(** * Star-registry blockchain: chain store, append engine, validator, queries

    A shallow embedding of the [Blockchain] class of [src/blockchain.ts]
    (the second half of [src/app.ts]) and proofs about it.

    Conventions of the embedding.

    - A promise is modelled by what it settles to ([Resolve] or [Reject]);
      every method of the class runs to completion before the next one
      starts (one writer).  Calls of [_addBlock] that overlap, the genesis
      append of the constructor among them, are modelled apart, as runs of
      a step relation.  The promises returned by [Block.validate] and
      [Block.getBData] are settled when they are returned (hashing and
      decoding are synchronous), so the reactions registered on them run
      in registration order and before the continuation of the caller.
    - The object [this] is passed in and handed back: a method that can
      mutate the store returns the store after the call.
    - [new Date().getTime().toString().slice(0,-3)] is an input of the
      methods that read the clock: the decimal string of epoch seconds.
    - A JavaScript number is an exact integer, [None] standing for [NaN].
      This agrees with double arithmetic whenever the clock reading is
      below [2^53]. *)

From stdpp Require Import base decidable option numbers list list_numbers strings pretty relations.
From Stdlib Require Import Ascii ZArith Lia.

Local Open Scope Z_scope.

(** ** JavaScript primitives used by the class *)

Module Js.
(** A frame that passes the guards is processed to the end as soon as the
    first face, if there is one, has the two eye landmarks. *)
Lemma detect_processes r fr :
  mounted fr = true ->
  Num.falsy (videoWidth fr) = false ->
  Num.falsy (videoHeight fr) = false ->
  hasContext fr = true ->
  (forall face rest, predictions fr = face :: rest ->
     (264 <= length (keypoints face))%nat) ->
  exists res, detect p r fr = Processed res.
Proof.
  intros Hm Hw Hh Hc Hk. unfold detect.
  rewrite Hm, Hw, Hh, Hc. cbn [negb orb].
  destruct (predictions fr) as [|face rest]; [eexists; reflexivity|].
  specialize (Hk face rest eq_refl).
  destruct (nth_error (keypoints face) 33) as [leftEye|] eqn:El.
  - destruct (nth_error (keypoints face) 263) as [rightEye|] eqn:Er;
      [eexists; reflexivity|].
    apply nth_error_None in Er. lia.
  - apply nth_error_None in El. lia.
Qed.

End Frames.

(** ** Runs *)

Section RunLemmas.

Context {ops : NumberOps}.
Variable p : Props.

Lemma Processes_run frs : forall r,
  allProcessed p r frs = true ->
  Processes p r frs (runResults p r frs) (runFrames p r frs).
Proof.
  induction frs as [|fr frs IH]; intros r H; simpl in *.
  - constructor.
  - unfold runFrames; simpl. unfold step.
    destruct (detect p r fr) as [| |res] eqn:E; try discriminate.
    econstructor; [exact E|]. apply IH, H.
Qed.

▶ **Exercise instructions**: Look over the records. Copy the lines that include the word "clock".

▶ **Written response**:
      methods that read the clock: the decimal string of epoch seconds.
      This agrees with double arithmetic whenever the clock reading is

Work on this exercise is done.